L'évêque d'Annecy y trouve asile sous le nom de Pierre. Jeanne Marie est
intriguée par ce domestique qui est mieux traité que les autres. Une nuit, elle
découvre qu'il célèbre la messe. Elle s'offusque de ce qu'on ne lui ait pas dit
la vérité. Quelque temps plus tard, dans une discussion avec sa mère, elle lui
lance sous forme de menace: “Prenez garde, je dirai que Pierre n'est pas
Pierre”. Madame Rendu pour éviter toute indiscrétion de la part de sa fille, la
met au courant de la situation.
C'est dans cette atmosphère de foi solide, sans cesse exposée au danger de
dénonciation, que Jeanne Marie est éduquée. Elle fera sa première communion une
nuit, dans la cave de sa maison, à la lueur d'une bougie. Ce climat exceptionnel
forge son caractère.
La mort du père, le 12 mai 1796, et
celle de la dernière petite sœur âgée de quatre mois, le 19 juillet de la même
année, bouleversent toute la famille. Jeanne Marie, consciente de sa
responsabilité d'aînée, aide sa mère, spécialement dans la garde de ses petites
sœurs.
Au lendemain de la Terreur, les
esprits s'apaisent et, petit à petit, la vie reprend son cours normal. Madame
Rendu, soucieuse de l'éducation de sa fille aînée, l'envoie chez les Sœurs
Ursulines à Gex, Jeanne Marie demeure deux ans dans ce pensionnat. Au cours de
ses promenades dans la ville, elle découvre l'hôpital où les Filles de la
Charité assurent les soins aux malades. Elle n'a plus qu'un désir, aller les
rejoindre. Sa mère consent à ce que Jeanne Marie, malgré son jeune âge, fasse un
stage dans ce lieu de souffrance. L'appel de Dieu, qu'elle pressentait depuis
plusieurs années, se précise: elle sera Fille de la Charité.
En 1802, Amande Jacquinot du
village de Lancrans confie à son amie qu'elle se prépare à partir à Paris pour
entrer dans la Compagnie des Filles de la Charité de Saint Vincent de Paul.
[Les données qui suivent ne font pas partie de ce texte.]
(* ===== verification/Forum.v ===== *)
(** The forum (src/lyweb/app/forum): who may write where, topics with their tags,
    answers, votes. *)
From Stdlib Require Import Ascii String.
From S2P Require Import Prelude PyText Table Session Cloud Quota InstanceModel Web Forms LifeControl Myun.
#[local] Open Scope Z_scope.

(** ** Who may write and read *)

Definition is_manager (C : ForumCatalog) (u : Z) : bool := bool_decide (u ∈ fc_managers C).
Definition is_allowed (C : ForumCatalog) (u : Z) : bool := bool_decide (u ∈ fc_allowed C).
Definition forbidden (s : Cloud) (u : Z) : bool :=
  negb (bool_decide (select (λ _ F, fu_user_id F =? u) s = [])).

Definition can_add_topic (s : Cloud) (o : option Z) (C : option ForumCatalog) : bool :=
  match o, C with
  | Some u, Some C =>
      is_manager C u ||
      negb (forbidden s u) &&
      negb (fc_is_private C && negb (user_has s "admin" u) && negb (is_allowed C u))
  | _, _ => false
  end.

Definition can_view_topic (s : Cloud) (o : option Z) (C : option ForumCatalog) : bool :=
  match C with
  | None => false
  | Some C =>
      if fc_is_private C || negb (fc_is_visible C) then
        match o with
        | Some u => is_manager C u || is_allowed C u || user_has s "admin" u
        | None => false
        end
      else true
  end.

(** ** Tags *)

Definition tag_by_name (s : Cloud) (name : string) : option (Z * ForumTopicTag) :=
  head (select (λ _ G, String.eqb (lower (tg_name G)) (lower name)) s).

(** [re.split(',|:|\|', tag)]: each separator becomes a comma. *)
Fixpoint one_sep (s : string) : string :=
  match s with
  | EmptyString => EmptyString
  | String c s => String (if (c =? ":")%char || (c =? "|")%char then "," else c)%char (one_sep s)
  end.
Definition tag_names (tag : string) : list string :=
  filter (λ x, x ≠ EmptyString) (strip <$> split_on "," (one_sep tag)).

(** The loop over the names: tags that are there are hit once more, unless the
    topic had them; new ones are made. *)
Fixpoint tag_loop (old : list Z) (dotag names : list string) (taglist : list Z) :
    Web Cloud (list Z) :=
  match names with
  | [] => mret taglist
  | name :: names =>
      if bool_decide (name ∈ dotag) then tag_loop old dotag names taglist else
      o ← ask (λ s, tag_by_name s name);
      t ← match o with
          | Some (t, _) =>
              (if bool_decide (t ∈ old) then mret tt
               else modify t (λ G : ForumTopicTag, G <| tg_hit := tg_hit G + 1 |>));;
              mret t
          | None => add_row (mkForumTopicTag name 1)
          end;
      tag_loop old (dotag ++ [name]) names (taglist ++ [t])
  end.

(** [db.delete(tag)]: the topics lose it. *)
Definition delete_tag (i : Z) : Web Cloud unit :=
  l ← ask (select (λ _ X, bool_decide (i ∈ ft_tags X)));
  for_each l (λ p, modify p.1 (λ X : ForumTopic, X <| ft_tags := filter (λ j, j ≠ i) (ft_tags X) |>));;
  delete_row ForumTopicTag i.

Definition drop_hit (i : Z) : Web Cloud unit :=
  G ← fetch (A := ForumTopicTag) i;
  if tg_hit G =? 1 then delete_tag i
  else modify i (λ G : ForumTopicTag, G <| tg_hit := tg_hit G - 1 |>).

Definition update_tag (tag : string) (k : Z) : Web Cloud unit :=
  X ← fetch (A := ForumTopic) k;
  new ← tag_loop (ft_tags X) [] (tag_names tag) [];
  modify k (λ X : ForumTopic, X <| ft_tags := new |>);;
  for_each (ft_tags X) (λ i, if bool_decide (i ∈ new) then mret tt else drop_hit i);;
  commit.

(** ** Topics *)

Record topic_data := mkTopicData {
  td_catalog : Z; td_name : string; td_summary : string; td_tag : string; td_body : string }.

Definition open_catalogs (s : Cloud) : list (Z * ForumCatalog) :=
  select (λ _ C, fc_is_visible C && negb (fc_is_private C)) s.

(** [TopicForm] *)
Definition topic_form (e : req) (s : Cloud) : option topic_data :=
  let c := select_field e "catalog" in
  let name := text_field e "name" in
  let summary := text_field e "summary" in
  let body := text_field e "body" in
  if bool_decide (c ∈ id_choices (open_catalogs s)) && length_ok 2 128 name &&
     length_ok 2 1024 summary && length_ok 2 102400 body
  then i ← py_int c; Some (mkTopicData i name summary (text_field e "tag") body)
  else None.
Jeanne Marie saute sur l'occasion et elle supplie sa mère de la laisser partir.
Ayant questionné Monsieur de Varicourt, curé-doyen à Gex, Madame Rendu, heureuse
mais très émue de la vocation de sa fille, acquiesce à sa demande.
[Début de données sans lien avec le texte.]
(** [saved] tells whether the file could be linked to its place. In Python 2 a text
    is greater than every number, so the size of the file is not checked. *)
Definition Upload_post (e : req) (saved : bool) : Web Cloud unit :=
  need_permission e false "appliance.upload" (
    let fname := get_argument e "upfile_name" "" in
    let fsize := get_argument e "upfile_size" "" in
    let fhash := get_argument e "upfile_md5" "" in
    let fpath := get_argument e "upfile_path" "" in
    if String.eqb fname "" || String.eqb fpath "" || negb (bool_decide (is_Some (args e !! "upfile_size"%string)))
       || String.eqb fhash "" then raise "HTTPError(400)" else
    old ← ask (λ s, head (select (λ _ A, String.eqb (a_checksum A) fhash) s));
    match old, cur e with
    | Some (k, A), Some u =>
        ok ← ask (λ s, may_manage s u A);
        if negb ok then done e "Appliance exists, but you have not any permission to management it."
        else emit (Redirect "myun:appliance:baseinfo:edit" k)
    | None, Some u =>
        if negb saved then emit (SetStatus 400);; done e "Save failed" else
        match py_int fsize with
        | None => raise "DataError"
        | Some _ =>
            k ← add_row (mkAppliance (replace_char "." " " fname) u None "" "" false true true 1
                           fsize fhash);
            commit;;
            emit (Redirect "myun:appliance:baseinfo:edit" k)
        end
    | _, None => raise "AttributeError: NoneType"
    end) tt.

(** ** Deletion *)

Definition instances_with (s : Cloud) (a : Z) : list (Z * Instance) :=
  select (λ _ x, i_appliance_id x =? a) s.

(** [db.delete(A)]: its screenshots lose it. *)
Definition delete_appliance (a : Z) : Web Cloud unit :=
  l ← ask (select (λ _ P, bool_decide (as_appliance_id P = Some a)));
  for_each l (λ p, modify p.1 (λ P : ApplianceScreenshot,
    mkApplianceScreenshot None (as_filename P) (as_checksum P)));;
  delete_row Appliance a.

(** [file] is [None] when there is no file, or tells whether it can be removed. *)
Definition Delete_appliance (e : req) (ID : Z) (file : option bool) : Web Cloud unit :=
  authenticated e true (λ u,
    let finish := emit (Render "appliance/delete_return.html") : Web Cloud unit in
    o ← get_row ID;
    match o with
    | None => finish
    | Some A =>
        ok ← ask (λ s, may_manage s u A);
        if negb ok then finish else
        l ← ask (λ s, instances_with s ID);
        match l with
        | _ :: _ => finish
        | [] =>
            (if bool_decide (file = None) then mret tt else emit (FileOp "unlink appliance" ID));;
            if bool_decide (file = Some false) then finish else
            delete_appliance ID;; commit;; finish
        end
    end) tt.

(** ** Flags *)

Definition set_flag (e : req) (ID : Z) (f : bool → Appliance → Appliance) : Web Cloud unit :=
  authenticated e true (λ u,
    o ← get_row ID;
    match o with
    | None => emit (Write "No such appliance")
    | Some A =>
        ok ← ask (λ s, may_manage s u A);
        if negb ok then emit (Write "No permission!") else
        modify ID (f (String.eqb (get_argument e "flag" "") "true"));;
        commit;;
        emit (Redirect (get_argument e "next_url" "appliance:view") ID)
    end) tt.

Definition SetUseable_get (e : req) (ID : Z) : Web Cloud unit :=
  set_flag e ID (λ b A, A <| a_isuseable := b |>).
Definition SetPrivate_get (e : req) (ID : Z) : Web Cloud unit :=
  set_flag e ID (λ b A, A <| a_isprivate := b |>).

Definition islockedToggle_get (e : req) (ID : Z) : Web Cloud unit :=
  need_permission e true "admin" (
    o ← get_row (A := Appliance) ID;
    match o with
    | None => emit (Write "Can not find appliance")
    | Some _ => modify ID (λ A : Appliance, A <| a_islocked := negb (a_islocked A) |>);; commit
    end) tt.

(** The permission is asked of the decorator, which is true of everybody. *)
Definition isuseableToggle_get (e : req) (ID : Z) : Web Cloud unit :=
  authenticated e true (λ _,
    o ← get_row (A := Appliance) ID;
    match o with
    | None => emit (Write "Can not find appliance")
    | Some _ => modify ID (λ A : Appliance, A <| a_isuseable := negb (a_isuseable A) |>);; commit
    end) tt.

(** The loop of [AttrSet.post]: the code of the last appliance; a value that is no
    truth value meets an unbound name. *)
Fixpoint attrs_loop (attr value : string) (ids : list Z) (code : Z) : Web Cloud Z :=
  match ids with
  | [] => mret code
  | ID :: ids =>
      o ← get_row (A := Appliance) ID;
      match o with
      | None => attrs_loop attr value ids 1
      | Some _ =>
          match priv_value value with
          | None => raise "NameError: value"
          | Some b =>
              modify ID (λ A : Appliance, if String.eqb attr "isprivate"
                then A <| a_isprivate := b |> else A <| a_isuseable := b |>);;
              attrs_loop attr value ids 0
          end
      end
  end.

Definition AttrSet_appliance (e : req) : Web Cloud unit :=
  authenticated e false (λ _,
    let ID := get_argument e "id" "" in
    let attr := get_argument e "attr" "" in
    let value := strip (lower (get_argument e "value" "")) in
    if String.eqb ID "" then emit (WriteCode 1 "Please give me the appliance id.") else
    if String.eqb attr "" then emit (WriteCode 1 "No attr find.") else
    if negb (String.eqb attr "isprivate" || String.eqb attr "isuseable")
    then emit (WriteCode 1 "Can not support attr") else
    if String.eqb value "" then emit (WriteCode 1 "No value find.") else
    code ← attrs_loop attr value (get_int <$> split_on "," ID) 0;
    commit;;
    emit (WriteCode code "attr_set")) tt.

(** ** Screenshots *)

Definition own_appliance (e : req) (u : Z) (s : Cloud) : option (Z * Appliance) :=
  ID ← get_argument_int e "appliance_id" None;
  if ID =? 0 then None else
  A ← row s ID;
  if may_manage s u A then Some (ID, A) else None.
(** api/views.py: nothing is ordered; an empty list is an error. *)
Definition MyInstanceList_post (e : req) : Web Cloud (list (Z * Instance)) :=
  match cur e with
  | None => emit (WriteCode 1 "Requires authentication");; mret []
  | Some u =>
      let P (_ : Z) (x : Instance) := i_user_id x =? u in
      l ← ask (λ s, any_order (select P s));
      match l with
      | [] => emit (WriteCode 1 "No instances found");; mret []
      | _ =>
          match slice (int_arg e "sepa" 50) (int_arg e "p" 1) l with
          | None => raise "DataError"
          | Some l => emit (WriteCode 0 "List instances");; mret l
          end
      end
  end.

(** ** Appliances *)

(** appliance/views.py: the text of the ORDER BY is the argument. *)
Definition Index_appliance (e : req) : Web Cloud (list (Z * Appliance)) :=
  let c := int_arg e "c" 0 in
  show_list "appliance/index.html"
    (paged e "sepa" 24
       (λ _ x, negb (a_isprivate x) && (if c =? 0 then true else bool_decide (a_catalog_id x = Some c)))
       (get_argument e "by" "updated") (sort_arg e "DESC" "DESC")).

(** myun/appliance/views.py, with the same text. *)
Definition Index_myun_appliance (e : req) : Web Cloud (list (Z * Appliance)) :=
  authenticated e true (λ u,
    show_list "myun/appliance/index.html"
      (paged e "sepa" 10 (λ _ x, a_user_id x =? u) (get_argument e "by" "id") (sort_arg e "ASC" "DESC"))) [].

Definition appliance_columns : list string :=
  ["name"; "created"; "updated"; "id"; "os"; "disksize"; "user_id"; "catalog_id"; "filesize";
   "islocked"; "isprivate"; "like"; "unlike"; "visit"]%string.

(** admin/appliance_views.py; the number of the user is the text of the argument. *)
Definition Index_admin_appliance (e : req) : Web Cloud (list (Z * Appliance)) :=
  need_permission e true "admin" (
    let c := int_arg e "catalog" 0 in
    U ← get_text (A := User) (get_argument e "uid" "0");
    s ← ask id;
    show_list "admin/appliance/index.html"
      (paged e "sepa" 20
         (λ _ x, (if bool_decide (is_Some (row (A := ApplianceCatalog) s c))
                  then bool_decide (a_catalog_id x = Some c) else true) &&
                 match U with Some (u, _) => a_user_id x =? u | None => true end)
         (one_of appliance_columns "id" (get_argument e "by" "id")) (sort_arg e "ASC" "DESC"))) [].

(** ** Users, jobs, resources, networks, traces *)

Definition user_columns : list string :=
  ["id"; "date_joined"; "last_login"; "last_active"; "username"; "is_locked"]%string.

(** admin/user_views.py; the column [description] is an argument. *)
Definition Index_user (has_description : Z → User → bool) (e : req) : Web Cloud (list (Z * User)) :=
  need_permission e true "admin" (
    let by_ := get_argument e "by" "id" in
    let gid := int_arg e "gid" (-1) in
    let search := get_argument e "search" "" in
    s ← ask id;
    let in_group (U : User) :=
      if gid =? 0 then bool_decide (u_groups U = [])
      else if (0 <? gid) && bool_decide (is_Some (row (A := Group) s gid))
      then bool_decide (gid ∈ u_groups U) else true in
    let found (U : User) :=
      if String.eqb search "" then true
      else contains search (u_username U) ||
           match u_email U with Some addr => contains search addr | None => false end in
    show_list "admin/user/index.html"
      (paged e "sepa" 50
         (λ k U, (if String.eqb by_ "description" then has_description k U else true) &&
                 found U && in_group U)
         (one_of user_columns "id" by_) (order_arg e))) [].

Definition job_columns : list string :=
  ["id"; "user_id"; "status"; "target_type"; "target_id"; "action"; "created"; "started"; "ended"]%string.

(** admin/job_views.py, [get_index]; the class has [has_permission] on [prepare]. *)
Definition JobManagement_index (e : req) : Web Cloud (list (Z * Job)) :=
  need_permission e true "admin" (
    let u := int_arg e "user" 0 in
    show_list "admin/job/index.html"
      (paged e "sepa" 50 (λ _ J, if u =? 0 then true else j_user_id J =? u)
         (one_of job_columns "id" (get_argument e "by" "id")) (order_arg e))) [].

(** resource/admin_views.py *)
Definition ResourceIndex_get (e : req) : Web Cloud (list (Z * Resource)) :=
  need_permission e true "admin" (
    show_list "admin/resource/index.html" (paged e "sepa" 50 (λ _ _, true) "id" (order_arg e))) [].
Le 25 mai 1802, Jeanne Marie arrive
à la Maison Mère des Filles de la Charité, rue du Vieux Colombier à Paris. Elle
va avoir 16 ans! La réouverture du Séminaire (noviciat supprimé par les
Révolutionnaires) a eu lieu en décembre 1800. À leur arrivée, les voyageuses
sont accueillies par 50 jeunes en formation. Jeanne Marie est très soucieuse de
bien correspondre aux exigences de sa nouvelle vie. Sa santé est ébranlée tant
par la tension de son esprit, que par le manque d'exercice physique. Sur le
conseil du médecin et de son parrain, Monsieur Emery, Jeanne Marie est envoyée à
la maison des Filles de la Charité du quartier Mouffetard pour être au service
des pauvres. Elle y restera 54 ans!
La soif d'action, de dévouement, de
service qui brûlait Jeanne Marie ne pouvait trouver un terrain plus propice à
son apaisement que ce quartier parisien. C'est, à l'époque, le quartier le plus
misérable de la capitale en pleine expansion. Pauvreté sous toutes ses formes,
misère psychologique et spirituelle, maladies, taudis insalubres, dénuement sont
le lot quotidien des habitants qui tentent de survivre. Jeanne Marie, qui a reçu
le nom de Sœur Rosalie, y fait “son apprentissage”, accompagnant les Sœurs dans
la visite des malades et des pauvres. Entretemps, elle enseigne le catéchisme et
la lecture aux petites filles accueillies à l'école gratuite. En 1807, Sœur
Rosalie, entourée des Sœurs de sa communauté, avec émotion et une profonde joie,
s'engage par vœux au service de Dieu et des pauvres.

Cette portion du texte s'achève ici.